Bank Indonesia (BI) mengumumkan bahwa uang primer atau M0 adjusted pada akhir 2025 mencapai Rp2.367,8 triliun dengan pertumbuhan sebesar 16,8 persen. Hal ini jauh lebih tinggi dibandingkan periode November 2025 yang tumbuh 13,3 persen.
Menurut Direktur Eksekutif Departemen Komunikasi BI, Ramdan Denny Prakoso, pertumbuhan M0 adjusted dipengaruhi oleh pemberian insentif likuiditas melalui pengendalian moneter adjusted. Insentif ini memberikan penyesuaian pada perhitungan jumlah uang beredar, seperti M0 dan M2, untuk memperhitungkan dampak pemberian likuiditas kepada perbankan.
Pemerintah menetapkan besaran insentif likuiditas bagi perbankan yang menurunkan suku bunga kredit. Insentif ini meningkat dari 0,5 persen menjadi 1,0 persen dari dana pihak ketiga (DPK). Sementara itu, insentif likuiditas untuk penyaluran kredit tetap besar dengan nilai maksimal 4,5 persen dari DPK.

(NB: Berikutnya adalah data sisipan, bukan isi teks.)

(* ===== verification/Bytes.v ===== *)
(** * Byte arrays

    The packet buffer and the message buffers are arrays of bytes; the code
    overlays structs on them.  A buffer is a [list Z] of bytes, a struct field
    is read and written at its byte offset, and a [u16_t] field is in the
    target's little-endian order.  [HTONS] swaps the two bytes. *)

From S2P Require Import Prelude.

Definition u8 (b : list Z) (o : nat) : Z := b !!! o.
Definition u16 (b : list Z) (o : nat) : Z := u8 b o + 256 * u8 b (S o).
Definition be16 (b : list Z) (o : nat) : Z := 256 * u8 b o + u8 b (S o).

Definition put8 (o : nat) (v : Z) (b : list Z) : list Z := <[o := wrap8 v]> b.
Definition put16 (o : nat) (v : Z) (b : list Z) : list Z :=
  put8 (S o) (wrap16 v / 256) (put8 o (wrap16 v mod 256) b).

(** [memcpy] into a buffer at an offset, and out of it. *)
Definition put_bytes (o : nat) (l : list Z) (b : list Z) : list Z :=
  list_inserts o l b.
Definition slice (o n : nat) (b : list Z) : list Z := take n (drop o b).

Definition bytes (b : list Z) : Prop := Forall is_u8 b.

(** Four bytes in network order: TCP sequence numbers and [uip_acc32]. *)
Record bytes4 := B4 { b0 : Z; b1 : Z; b2 : Z; b3 : Z }.
#[export] Instance bytes4_settable : Settable bytes4 := settable! B4 <b0; b1; b2; b3>.
#[export] Instance bytes4_eq_dec : EqDecision bytes4.
Proof. solve_decision. Defined.

Definition is_b4 (q : bytes4) : Prop :=
  is_u8 (b0 q) ∧ is_u8 (b1 q) ∧ is_u8 (b2 q) ∧ is_u8 (b3 q).
Definition be32 (q : bytes4) : Z :=
  16777216 * b0 q + 65536 * b1 q + 256 * b2 q + b3 q.
Definition get_b4 (b : list Z) (o : nat) : bytes4 :=
  B4 (u8 b o) (u8 b (o + 1)) (u8 b (o + 2)) (u8 b (o + 3)).
Definition put_b4 (o : nat) (q : bytes4) (b : list Z) : list Z :=
  put8 (o + 3) (b3 q) (put8 (o + 2) (b2 q) (put8 (o + 1) (b1 q) (put8 o (b0 q) b))).

(** [(u16_t)((((u16_t)(n)) << 8) | (((u16_t)(n)) >> 8))] of uip.h. *)
Definition HTONS (n : Z) : Z :=
  wrap16 (Z.lor (Z.shiftl (wrap16 n) 8) (Z.shiftr (wrap16 n) 8)).

(** ** Lemmas *)

Section bytes.
Implicit Types b l : list Z.

Lemma length_put8 o v b : length (put8 o v b) = length b.
Proof. apply length_insert. Qed.
Lemma length_put16 o v b : length (put16 o v b) = length b.
Proof. unfold put16. by rewrite !length_put8. Qed.
Lemma length_put_b4 o q b : length (put_b4 o q b) = length b.
Proof. unfold put_b4. by rewrite !length_put8. Qed.
Lemma length_put_bytes o l b : length (put_bytes o l b) = length b.
Proof. apply length_inserts. Qed.
Lemma length_slice o n b : (o + n ≤ length b)%nat → length (slice o n b) = n.
Proof. intros. unfold slice. rewrite length_take, length_drop. lia. Qed.

Lemma u8_put8_eq o v b : (o < length b)%nat → u8 (put8 o v b) o = wrap8 v.
Proof. intros. unfold u8, put8. by apply list_lookup_total_insert_eq. Qed.
Lemma u8_put8_ne o o' v b : o ≠ o' → u8 (put8 o v b) o' = u8 b o'.
Proof. intros. unfold u8, put8. by apply list_lookup_total_insert_ne. Qed.

Lemma u8_put16_ne o o' v b : o' ≠ o → o' ≠ S o → u8 (put16 o v b) o' = u8 b o'.
Proof. intros. unfold put16. by rewrite !u8_put8_ne by done. Qed.
Lemma u8_put_b4_ne o o' q b :
  (o' < o ∨ o + 4 ≤ o')%nat → u8 (put_b4 o q b) o' = u8 b o'.
Proof. intros. unfold put_b4. by rewrite !u8_put8_ne by lia. Qed.
Lemma u8_put_bytes_ne o o' l b :
  (o' < o ∨ o + length l ≤ o')%nat → u8 (put_bytes o l b) o' = u8 b o'.
Proof.
  intros [?|?]; unfold u8, put_bytes.
  - by apply list_lookup_total_inserts_lt.
  - by apply list_lookup_total_inserts_ge.
Qed.

Lemma slice_put8_ne o n o' v b :
  (o' < o ∨ o + n ≤ o')%nat → slice o n (put8 o' v b) = slice o n b.
Proof.
  intros [?|?]; unfold slice, put8.
  - by rewrite drop_insert_lt by lia.
  - destruct (decide (o ≤ o')%nat).
    + rewrite drop_insert_ge by lia. by rewrite take_insert_ge by lia.
    + by rewrite drop_insert_lt by lia.
Qed.
Lemma slice_put8_in o n o' v b :
  (o ≤ o')%nat → slice o n (put8 o' v b) = put8 (o' - o) v (slice o n b).
Proof.
  intros. unfold slice, put8. rewrite drop_insert_ge by lia.
  destruct (decide (o' - o < n)%nat) as [?|?].
  - by rewrite take_insert_lt by lia.
  - rewrite take_insert_ge by lia. rewrite list_insert_ge; [done|].
    rewrite length_take. lia.
Qed.
Lemma slice_put16_ne o n o' v b :
  (o' + 2 ≤ o ∨ o + n ≤ o')%nat → slice o n (put16 o' v b) = slice o n b.
Proof. intros. unfold put16. by rewrite !slice_put8_ne by lia. Qed.
Lemma slice_put16_in o n o' v b :
  (o ≤ o')%nat → slice o n (put16 o' v b) = put16 (o' - o) v (slice o n b).
Proof.
  intros. unfold put16. rewrite !slice_put8_in by lia.
  by replace (S o' - o)%nat with (S (o' - o)) by lia.
Qed.

Lemma slice_put_bytes o k l b :
  (k ≤ length l)%nat → (o + length l ≤ length b)%nat → slice o k (put_bytes o l b) = take k l.
Proof.
  intros Hk Hl. unfold slice, put_bytes. apply list_eq. intros j.
  destruct (decide (j < k)%nat) as [Hj|Hj].
  - rewrite !lookup_take_lt, lookup_drop by done. rewrite list_lookup_inserts by lia.
    by replace (o + j - o)%nat with j by lia.
  - by rewrite !lookup_take_ge by lia.
Qed.
Lemma slice_put_bytes_ne o k o' l b :
  (o' + length l ≤ o ∨ o + k ≤ o')%nat → slice o k (put_bytes o' l b) = slice o k b.
Proof.
  intros Ho. unfold slice, put_bytes. apply list_eq. intros j.
  destruct (decide (j < k)%nat) as [Hj|Hj].
  - rewrite !lookup_take_lt, !lookup_drop by done. destruct Ho as [Ho|Ho].
    + by rewrite list_lookup_inserts_ge by lia.
    + by rewrite list_lookup_inserts_lt by lia.
  - by rewrite !lookup_take_ge by lia.
Qed.

Lemma bytes_cons x b : bytes (x :: b) ↔ is_u8 x ∧ bytes b.
Proof. apply Forall_cons_iff. Qed.
Lemma u8_bytes b o : bytes b → is_u8 (u8 b o).
Proof.
  intros Hb. unfold u8. rewrite list_lookup_total_alt.
  destruct (b !! o) eqn:E; simpl; [|unfold is_u8; cbn; lia].
  by eapply Forall_lookup_1.
Qed.
Lemma u16_bytes b o : bytes b → is_u16 (u16 b o).
Proof.
  intros Hb. pose proof (u8_bytes b o Hb). pose proof (u8_bytes b (S o) Hb).
  unfold is_u8, is_u16, u16 in *. lia.
Qed.
Lemma get_b4_bytes b o : bytes b → is_b4 (get_b4 b o).
Proof. intros Hb. unfold is_b4, get_b4. simpl. split_and!; by apply u8_bytes. Qed.
Lemma put8_bytes o v b : bytes b → bytes (put8 o v b).
Proof. intros. apply Forall_insert; [done|]. apply wrap8_u8. Qed.
Lemma put16_bytes o v b : bytes b → bytes (put16 o v b).
Proof. intros. unfold put16. by apply put8_bytes, put8_bytes. Qed.
Lemma put_b4_bytes o q b : bytes b → bytes (put_b4 o q b).
Proof. intros. unfold put_b4. by do 4 apply put8_bytes. Qed.
Lemma put_bytes_bytes o l b : bytes l → bytes b → bytes (put_bytes o l b).
Proof.
  intros Hl Hb. apply Forall_lookup. intros i x Hx.
  apply list_lookup_inserts_Some in Hx as [[? Hx]|[? [??]]].
  - by eapply Forall_lookup_1.
  - by eapply (Forall_lookup_1 _ l).
Qed.
Lemma slice_bytes o n b : bytes b → bytes (slice o n b).
Proof. intros. by apply Forall_take, Forall_drop. Qed.

Lemma u16_put16_eq o v b : (S o < length b)%nat → u16 (put16 o v b) o = wrap16 v.
Proof.
  intros. unfold u16, put16. rewrite u8_put8_ne by lia.
  rewrite !u8_put8_eq by (rewrite ?length_put8; lia).
  unfold wrap8, wrap16. dlia.
Qed.
Lemma u16_put16_ne o o' v b :
  (o' + 2 ≤ o ∨ o + 2 ≤ o')%nat → u16 (put16 o v b) o' = u16 b o'.
Proof. intros. unfold u16. by rewrite !u8_put16_ne by lia. Qed.
End bytes.

#[export] Hint Resolve u8_bytes u16_bytes get_b4_bytes put8_bytes put16_bytes
  put_b4_bytes put_bytes_bytes slice_bytes : width.

Lemma HTONS_swap n : is_u16 n → HTONS n = 256 * (n mod 256) + n / 256.
Proof.
  intros Hn. unfold HTONS. rewrite (wrap16_id n) by done. unfold is_u16 in Hn.
  assert (Hd : Z.land (Z.shiftl n 8) (Z.shiftr n 8) = 0).
  { apply Z.bits_inj'. intros k Hk.
    rewrite Z.land_spec, Z.bits_0, Z.shiftl_spec, Z.shiftr_spec by done.
    destruct (Z.ltb_spec k 8).
    - rewrite (Z.testbit_neg_r n (k - 8)) by lia. done.
    - rewrite (Z.bits_above_log2 n (k + 8)); [by rewrite andb_false_r|lia|].
      destruct (decide (n = 0)) as [->|]; [cbn; lia|].
      apply Z.log2_lt_pow2; [lia|]. apply Z.lt_le_trans with (2^16); [lia|].
      apply Z.pow_le_mono_r; lia. }
  rewrite <- Z.lxor_lor, <- Z.add_nocarry_lxor by done.
  rewrite Z.shiftl_mul_pow2, Z.shiftr_div_pow2 by lia.
  change (2 ^ 8) with 256. unfold wrap16. dlia.
Qed.

Lemma HTONS_u16 n : is_u16 (HTONS n).
Proof. apply wrap16_u16. Qed.
#[export] Hint Resolve HTONS_u16 : width.

Lemma HTONS_involutive n : is_u16 n → HTONS (HTONS n) = n.
Proof.
  intros Hn. rewrite (HTONS_swap (HTONS n)) by apply HTONS_u16.
  rewrite HTONS_swap by done. unfold is_u16 in Hn.
  dlia.
Qed.

Lemma HTONS_inj n m : is_u16 n → is_u16 m → HTONS n = HTONS m → n = m.
Proof.
  intros Hn Hm E. by rewrite <- (HTONS_involutive n), <- (HTONS_involutive m), E.
Qed.

Lemma u16_be16 b o : bytes b → u16 b o = HTONS (be16 b o).
Proof.
  intros Hb. pose proof (u8_bytes b o Hb) as H0. pose proof (u8_bytes b (S o) Hb) as H1.
  unfold is_u8 in *. rewrite HTONS_swap; unfold u16, be16, is_u16; [|lia].
  dlia.
Qed.

Lemma get_put_b4 o q b :
  (o + 3 < length b)%nat → is_b4 q → get_b4 (put_b4 o q b) o = q.
Proof.
  intros Hl (?&?&?&?). destruct q as [x0 x1 x2 x3]; simpl in *.
  unfold get_b4, put_b4. simpl.
  f_equal; repeat (rewrite u8_put8_ne by lia);
    rewrite u8_put8_eq by (rewrite ?length_put8; lia); by apply wrap8_id.
Qed.

Lemma be32_inj p q : is_b4 p → is_b4 q → be32 p = be32 q → p = q.
Proof.
  destruct p, q. unfold is_b4, is_u8, be32. simpl. intros. f_equal; lia.
Qed.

Dalam beberapa bulan terakhir, Bank Indonesia telah mengeluarkan berbagai kebijakan moneter untuk meningkatkan pertumbuhan ekonomi. Salah satunya adalah pengendalian suku bunga kredit yang menurunkan suku bunga untuk meningkatkan kemampuan perusahaan untuk membiaya operasional dan investasi.
Namun, pihak BI juga berhati-hati dalam memberikan insentif likuiditas. Mereka ingin menjaga stabilitas moneter dan mencegah inflasi yang berlebihan. Pada akhirnya, kebijakan ini diharapkan dapat membantu meningkatkan pertumbuhan ekonomi dan menciptakan keseluruhan kestabilan moneter.
Peningkatan giro bank umum di Bank Indonesia dan uang kartal yang diedarkan juga menjadi faktor penting dalam pertumbuhan M0 adjusted pada akhir 2025. Giro bank umum tercatat tumbuh 35,1 persen menjadi Rp979,86 triliun, sementara itu uang kartal yang diedarkan mencapai Rp1.359,9 triliun.
Dengan demikian, pertumbuhan M0 adjusted pada akhir 2025 dapat dianggap sebagai indikasi positif bagi pertumbuhan ekonomi Indonesia. Namun, pihak BI tetap harus berhati-hati dan terus mengevaluasi kebijakan moneter untuk menjaga stabilitas moneter dan mencegah inflasi yang berlebihan.
Menurut Direktur Eksekutif Departemen Komunikasi BI, Ramdan Denny Prakoso, pertumbuhan M0 adjusted dipengaruhi oleh pemberian insentif likuiditas melalui pengendalian moneter adjusted. Insentif ini memberikan penyesuaian pada perhitungan jumlah uang beredar, seperti M0 dan M2, untuk memperhitungkan dampak pemberian likuiditas kepada perbankan.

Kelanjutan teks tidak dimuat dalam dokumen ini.